What is “executive” is said to be defined primarily by reference to the royal prerogative powers held by the eighteenth-century British monarchy, as communicated to the American founding generation in the writings of Locke, Montesquieu, and Blackstone. The resulting account of the Executive Power Clause gives it significant policy-setting and implementation powers in war and foreign affairs which, so the executive branch and modern scholars contend, cannot be regulated or abridged by Congress.
This theory about a textually unspecified, residual grant of very broad, prerogative-defined “executive power” is best understood as a post-founding construction of the Constitution, rather than a plausible claim about original meaning. Not a single person—Federalist or Anti-Federalist—seems to have advanced this theory of the Executive Power Clause during the constitution-making process in 1787-88. The claim first appeared during the administration of President George Washington and was heard periodically throughout the nineteenth century, almost always coming from current or former executive officials.
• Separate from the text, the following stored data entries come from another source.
(* ===== verification/Runq.v ===== *)
(** The O(1) run queues of src/kernel/scheduler.c: per CPU an active and an
    expired runqueue, each with 32 priority lists threaded through the processes
    and a bitmap of the non-empty ones.  A process is named by its address, 0 is
    the null pointer; the fields [rq_next] and [rq_prev] of the processes are
    maps. *)

From S2P Require Import Prelude Ring.

Definition SCHED_NUM_PRIOS : Z := 32.
Definition SCHED_MAX_CPUS : Z := 16.

Record prio_queue : Type := PrioQueue {
  pq_head : Z;
  pq_tail : Z
}.

Record runqueue : Type := Runqueue {
  bitmap : Z;
  queue : array prio_queue
}.

(** [active] and [expired] point into [stores]: they are its indices. *)
Record cpu_rq : Type := CpuRq {
  stores : array runqueue;
  active : Z;
  expired : Z;
  idle : Z
}.

Record runqs : Type := Runqs {
  pcpu_rq : array cpu_rq;
  rq_next : gmap Z Z;
  rq_prev : gmap Z Z
}.

Definition runqueue_zero : runqueue := Runqueue 0 (arr_new SCHED_NUM_PRIOS (PrioQueue 0 0)).
(** What [process_init] makes of every entry. *)
Definition cpu_rq_init : cpu_rq := CpuRq (arr_new 2 runqueue_zero) 0 1 0.
Definition runqs_init (nx pv : gmap Z Z) : runqs := Runqs (arr_new SCHED_MAX_CPUS cpu_rq_init) nx pv.

(** A runqueue is named by its CPU and its index in [stores]. *)
Definition get_rq (s : runqs) (c k : Z) : res runqueue :=
  crq ← arr_get (pcpu_rq s) c;
  arr_get (stores crq) k.

Definition set_rq (s : runqs) (c k : Z) (r : runqueue) (nx pv : gmap Z Z) : res runqs :=
  crq ← arr_get (pcpu_rq s) c;
  st ← arr_set (stores crq) k r;
  a ← arr_set (pcpu_rq s) c (CpuRq st (active crq) (expired crq) (idle crq));
  mret (Runqs a nx pv).

(** [__builtin_ctz], undefined for 0. *)
Fixpoint ctz (fuel : nat) (v i : Z) : Z :=
  match fuel with
  | O => i
  | S fuel => if Z.testbit v i then i else ctz fuel v (i + 1)
  end.
Definition bsf32 (v : Z) : res Z := if v =? 0 then Ub else Ok (ctz 32 v 0).

(** [prio] is [p->priority]. *)
Definition rq_enqueue (s : runqs) (c k : Z) (p prio : Z) : res runqs :=
  r ← get_rq s c k;
  pq ← arr_get (queue r) prio;
  nx ← fset (rq_next s) p 0;
  pv ← fset (rq_prev s) p (pq_tail pq);
  nx ← fset0 nx (pq_tail pq) p;
  let head := if pq_tail pq =? 0 then p else pq_head pq in
  q ← arr_set (queue r) prio (PrioQueue head p);
  set_rq s c k (Runqueue (Z.lor (bitmap r) (Z.shiftl 1 prio)) q) nx pv.

Definition rq_dequeue (s : runqs) (c k : Z) (p prio : Z) : res runqs :=
  r ← get_rq s c k;
  pq ← arr_get (queue r) prio;
  pr ← fget (rq_prev s) p;
  ne ← fget (rq_next s) p;
  nx ← fset0 (rq_next s) pr ne;
  let head := if pr =? 0 then ne else pq_head pq in
  ne ← fget nx p;
  pv ← fset0 (rq_prev s) ne pr;
  let tail := if ne =? 0 then pr else pq_tail pq in
  nx ← fset nx p 0;
  pv ← fset pv p 0;
  q ← arr_set (queue r) prio (PrioQueue head tail);
  let bm := if head =? 0 then Z.land (bitmap r) (u32 (Z.lnot (Z.shiftl 1 prio))) else bitmap r in
  set_rq s c k (Runqueue bm q) nx pv.

(** [while (it)]: looks for [p] from [it] on. *)
Fixpoint scan_list (fuel : nat) (s : runqs) (it p : Z) : res bool :=
  match fuel with
  | O => NoFuel
  | S fuel =>
      if it =? 0 then mret false
      else if it =? p then mret true
      else n ← fget (rq_next s) it; scan_list fuel s n p
  end.

Section remove.
(** The number of processes bounds the length of a list. *)
Variable fuel : nat.

(** [for (prio = i; prio < SCHED_NUM_PRIOS; prio++)] in one runqueue; [n]
    priorities are left. *)
Fixpoint scan_prios (n : nat) (s : runqs) (c k i p prio : Z) : res (option runqs) :=
  match n with
  | O => mret None
  | S n =>
      r ← get_rq s c k;
      if Z.land (bitmap r) (Z.shiftl 1 i) =? 0 then scan_prios n s c k (i + 1) p prio
      else
        pq ← arr_get (queue r) i;
        found ← scan_list fuel s (pq_head pq) p;
        if (found : bool) then s' ← rq_dequeue s c k p prio; mret (Some s')
        else scan_prios n s c k (i + 1) p prio
  end.

(** [prio] and [cpu_id] are the fields of [p]. *)
Definition rq_remove_if_queued (s : runqs) (p cpu_id prio : Z) : res runqs :=
  let c := if cpu_id <? SCHED_MAX_CPUS then cpu_id else 0 in
  crq ← arr_get (pcpu_rq s) c;
  r ← scan_prios (Z.to_nat SCHED_NUM_PRIOS) s c (active crq) 0 p prio;
  match r with
  | Some s' => mret s'
  | None =>
      r ← scan_prios (Z.to_nat SCHED_NUM_PRIOS) s c (expired crq) 0 p prio;
      mret (default s r)
  end.
End remove.

Definition first_of (s : runqs) (c k : Z) : res Z :=
  r ← get_rq s c k;
  if bitmap r =? 0 then mret 0
  else
    prio ← bsf32 (bitmap r);
    pq ← arr_get (queue r) prio;
    mret (pq_head pq).

(** Returns 0 when both runqueues are empty; swaps them when only the active
    one is. *)
Definition rq_pick_next (s : runqs) (cpu : Z) : res (Z * runqs) :=
  crq ← arr_get (pcpu_rq s) cpu;
  r ← get_rq s cpu (active crq);
  if negb (bitmap r =? 0) then
    p ← first_of s cpu (active crq);
    mret (p, s)
  else
    a ← arr_set (pcpu_rq s) cpu (CpuRq (stores crq) (expired crq) (active crq) (idle crq));
    let s := Runqs a (rq_next s) (rq_prev s) in
    p ← first_of s cpu (expired crq);
    mret (p, s).

(** ** Invariant *)

Definition is_nil (l : list Z) : bool := match l with [] => true | _ => false end.

(** The list [l] of priority [i] of runqueue [r]. *)
Definition queue_ok (r : runqueue) (nx pv : gmap Z Z) (i : Z) (l : list Z) : Prop :=
  arr_at (queue r) i = PrioQueue (hd 0 l) (lastd 0 l) /\
  Z.testbit (bitmap r) i = negb (is_nil l) /\ seg nx pv 0 l 0.

Definition in_range (c k i : Z) : Prop := 0 <= c < SCHED_MAX_CPUS /\ 0 <= k < 2 /\ 0 <= i < 32.

Definition rqueue (s : runqs) (c k : Z) : runqueue := arr_at (stores (arr_at (pcpu_rq s) c)) k.

(** [Q c k i] is the list of priority [i] of runqueue [k] of CPU [c]. *)
Record rq_ok (s : runqs) (Q : Z -> Z -> Z -> list Z) : Prop := RqOk {
  rq_cpus : arr_len (pcpu_rq s) = SCHED_MAX_CPUS;
  rq_stores : forall c, 0 <= c < SCHED_MAX_CPUS ->
    let crq := arr_at (pcpu_rq s) c in
    arr_len (stores crq) = 2 /\
    (active crq = 0 /\ expired crq = 1 \/ active crq = 1 /\ expired crq = 0);
  rq_len : forall c k, 0 <= c < SCHED_MAX_CPUS -> 0 <= k < 2 ->
    arr_len (queue (rqueue s c k)) = 32 /\ is_u32 (bitmap (rqueue s c k));
  rq_queues : forall c k i, in_range c k i ->
    queue_ok (rqueue s c k) (rq_next s) (rq_prev s) i (Q c k i);
  rq_nodup : forall c k i, NoDup (Q c k i) /\ 0 ∉ Q c k i;
  rq_inside : forall c k i x, x ∈ Q c k i -> in_range c k i;
  rq_sep : forall c k i c' k' i' x, x ∈ Q c k i -> x ∈ Q c' k' i' -> c = c' /\ k = k' /\ i = i'
}.

Definition updQ (Q : Z -> Z -> Z -> list Z) (c k i : Z) (l : list Z) : Z -> Z -> Z -> list Z :=
  fun c' k' i' => if decide ((c', k', i') = (c, k, i)) then l else Q c' k' i'.

Definition queued (Q : Z -> Z -> Z -> list Z) (p : Z) : Prop := exists c k i, p ∈ Q c k i.

Definition rq_dom (s : runqs) (p : Z) : Prop := is_Some (rq_next s !! p) /\ is_Some (rq_prev s !! p).

(** Operations on lists keep the roles of the runqueues and the idle process. *)
Definition rq_frame (s s' : runqs) : Prop :=
  forall c, active (arr_at (pcpu_rq s') c) = active (arr_at (pcpu_rq s) c) /\
    expired (arr_at (pcpu_rq s') c) = expired (arr_at (pcpu_rq s) c) /\
    idle (arr_at (pcpu_rq s') c) = idle (arr_at (pcpu_rq s) c).

Lemma updQ_eq Q c k i l : updQ Q c k i l c k i = l.
Proof. unfold updQ. rewrite decide_True; auto. Qed.

Lemma updQ_ne Q c k i l c' k' i' : (c', k', i') <> (c, k, i) -> updQ Q c k i l c' k' i' = Q c' k' i'.
Proof. intros. unfold updQ. rewrite decide_False; auto. Qed.

Lemma get_rq_ok s Q c k :
  rq_ok s Q -> 0 <= c < SCHED_MAX_CPUS -> 0 <= k < 2 -> get_rq s c k = Ok (rqueue s c k).
Proof.
  intros H Hc Hk. unfold get_rq. rewrite arr_get_ok by (rewrite (rq_cpus _ _ H); auto).
  rewrite res_bind_ok. apply arr_get_ok. destruct (rq_stores _ _ H c Hc) as [-> _]. auto.
Qed.

Definition put_rq (s : runqs) (c k : Z) (r : runqueue) (nx pv : gmap Z Z) : runqs :=
  let crq := arr_at (pcpu_rq s) c in
  Runqs (arr_put (pcpu_rq s) c
           (CpuRq (arr_put (stores crq) k r) (active crq) (expired crq) (idle crq))) nx pv.

Lemma set_rq_ok s Q c k r nx pv :
  rq_ok s Q -> 0 <= c < SCHED_MAX_CPUS -> 0 <= k < 2 ->
  set_rq s c k r nx pv = Ok (put_rq s c k r nx pv).
Proof.
  intros H Hc Hk. unfold set_rq. rewrite arr_get_ok by (rewrite (rq_cpus _ _ H); auto).
  rewrite res_bind_ok, arr_set_ok by (destruct (rq_stores _ _ H c Hc) as [-> _]; auto).
  rewrite res_bind_ok, arr_set_ok by (rewrite (rq_cpus _ _ H); auto). reflexivity.
Qed.

Lemma rqueue_put s c k r nx pv c' k' :
  rqueue (put_rq s c k r nx pv) c' k' =
  if decide ((c', k') = (c, k)) then r else rqueue s c' k'.
Proof.
  unfold rqueue, put_rq. simpl. rewrite arr_at_put.
  destruct (Z.eqb_spec c c') as [<-|Hc]; simpl.
  - rewrite arr_at_put. destruct (Z.eqb_spec k k') as [<-|Hk].
    + rewrite decide_True; auto.
    + rewrite decide_False; [auto|congruence].
  - rewrite decide_False; [auto|congruence].
Qed.

Lemma rq_frame_put s c k r nx pv : rq_frame s (put_rq s c k r nx pv).
Proof.
  intros c'. unfold put_rq. simpl. rewrite arr_at_put.
  destruct (Z.eqb_spec c c') as [<-|]; simpl; auto.
Qed.

(** Replacing one list: what a list operation has to establish. *)
Lemma rq_ok_put s Q c k i r l nx pv :
  rq_ok s Q -> in_range c k i ->
  arr_len (queue r) = 32 -> is_u32 (bitmap r) ->
  (forall j, 0 <= j < 32 -> j <> i -> arr_at (queue r) j = arr_at (queue (rqueue s c k)) j /\
     Z.testbit (bitmap r) j = Z.testbit (bitmap (rqueue s c k)) j) ->
  queue_ok r nx pv i l -> NoDup l -> 0 ∉ l ->
  (forall x, x ∈ l -> x ∈ Q c k i \/ ~ queued Q x) ->
  (forall x, queued Q x -> x ∉ Q c k i -> nx !! x = rq_next s !! x /\ pv !! x = rq_prev s !! x) ->
  rq_ok (put_rq s c k r nx pv) (updQ Q c k i l).
Proof.
  intros H Hr Hlen Hbm Hoth Hq Hnd H0 Hnew Hlinks. pose proof Hr as (Hc & Hk & Hi).
  assert (Hin : forall c' k' i' x, x ∈ updQ Q c k i l c' k' i' ->
     (c', k', i') = (c, k, i) /\ x ∈ l \/ (c', k', i') <> (c, k, i) /\ x ∈ Q c' k' i').
  { intros c' k' i' x. unfold updQ. destruct (decide _); auto. }
  assert (Hsep : forall c' k' i' x, x ∈ l -> x ∈ Q c' k' i' -> (c', k', i') = (c, k, i)).
  { intros c' k' i' x Hx Hx'. destruct (Hnew x Hx) as [Hx''|Hn]; [|exfalso; apply Hn; red; eauto].
    destruct (rq_sep _ _ H _ _ _ _ _ _ _ Hx' Hx'') as (-> & -> & ->). auto. }
  split.
  - apply (rq_cpus _ _ H).
  - intros c' Hc'. simpl. rewrite arr_at_put. destruct (rq_stores _ _ H c' Hc') as [H1 H2].
    destruct (Z.eqb_spec c c') as [<-|]; simpl; auto.
  - intros c' k' Hc' Hk'. rewrite rqueue_put. destruct (decide _); [auto|apply (rq_len _ _ H); auto].
  - intros c' k' i' Hr'. rewrite rqueue_put. destruct (decide ((c', k') = (c, k))) as [[= -> ->]|Hne].
    + destruct (Z.eq_dec i' i) as [->|Hni]; [rewrite updQ_eq; exact Hq|].
      rewrite updQ_ne by congruence. destruct (rq_queues _ _ H _ _ _ Hr') as (E1 & E2 & E3).
      destruct (Hoth i') as [F1 F2]; [apply Hr'|auto|].
      split; [rewrite F1; exact E1|]. split; [rewrite F2; exact E2|].
      eapply seg_ext; [|exact E3]. intros x Hx. apply Hlinks; [red; eauto|].
      intros Hx'. apply Hni. eapply (rq_sep _ _ H); eauto.
    + rewrite updQ_ne by congruence. destruct (rq_queues _ _ H _ _ _ Hr') as (E1 & E2 & E3).
      split; [exact E1|]. split; [exact E2|].
      eapply seg_ext; [|exact E3]. intros x Hx. apply Hlinks; [red; eauto|].
      intros Hx'. apply Hne. destruct (rq_sep _ _ H _ _ _ _ _ _ _ Hx Hx') as (-> & -> & _). auto.
  - intros c' k' i'. unfold updQ. destruct (decide _); [auto|apply (rq_nodup _ _ H)].
  - intros c' k' i' x [[[= -> -> ->] _]|[_ Hx]]%Hin; [auto|eapply (rq_inside _ _ H); eauto].
  - intros c1 k1 i1 c2 k2 i2 x [[E1 Hx1]|[N1 Hx1]]%Hin [[E2 Hx2]|[N2 Hx2]]%Hin; simplify_eq; auto.
    + exfalso. apply N2. eauto.
    + exfalso. apply N1. eauto.
    + eapply (rq_sep _ _ H); eauto.
Qed.

(** ** List operations *)

Section list_ops.
Context (s : runqs) (Q : Z -> Z -> Z -> list Z) (c k i p : Z).
Hypothesis (H : rq_ok s Q) (Hr : in_range c k i).

Lemma queue_facts :
  let r := rqueue s c k in
  get_rq s c k = Ok r /\ arr_get (queue r) i = Ok (PrioQueue (hd 0 (Q c k i)) (lastd 0 (Q c k i))) /\
  arr_len (queue r) = 32 /\ is_u32 (bitmap r) /\
  Z.testbit (bitmap r) i = negb (is_nil (Q c k i)) /\ seg (rq_next s) (rq_prev s) 0 (Q c k i) 0.
Proof.
  pose proof Hr as (Hc & Hk & Hi). destruct (rq_len _ _ H c k Hc Hk) as [H1 H2].
  destruct (rq_queues _ _ H c k i Hr) as (E1 & E2 & E3).
  split_and!; auto; [eapply get_rq_ok; eauto|rewrite arr_get_ok by lia; rewrite E1; reflexivity].
Qed.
Few were so bold as to identify the alleged royal prerogative basis for the American president’s “executive power.” When that reading of the clause was hinted at, it was contested and even ridiculed.
This article is a historical, developmental account of when, why, and how the residual, royal prerogative claim about the Executive Power Clause moved from the fringes of US constitutional law into a commanding position today in the executive branch and among prominent originalist scholars.
Before the Executive Power Clause thesis was an originalist, text-and-enactment-history claim, it was expressed very differently in the first half of the twentieth century, an era of loose, functionalist, often atextual constitutionalism, which openly advocated updating the Constitution through interpretation to meet modern needs.
Current and former executive branch lawyers, often joined by political scientists and international lawyers whose modes of reasoning drew from European monarchical-parliamentary systems, sought to defend the legality of the enormously expanded presidential power brought by Progressivism, the New Deal, and the United States’ new overseas military and foreign policy commitments.
Over the twentieth century, these actors increasingly identified the Executive Power Clause as a potent wellspring of indefeasible presidential powers, though they only rarely tried to ground that constitutional claim in the history of 1787-88.
Originalism re-emerged as a leading method of constitutionalism in the later twentieth century, primarily on the right side of the political-ideological spectrum. Lawyers who served in the Ford, Reagan, and George H.W. Bush administrations were instrumental in originalism’s growth and success. Many of these same lawyers, either while in government or afterwards, took up the task of defending massively-increased presidential power with originalist theory. It was no longer satisfactory to be seen making largely atextual and ahistorical “living Constitution” claims about presidential power.
The result was today’s originalist thesis about the Executive Power Clause. But as this article shows, this theory is in fact living constitutionalism cloaked in originalism’s clothing.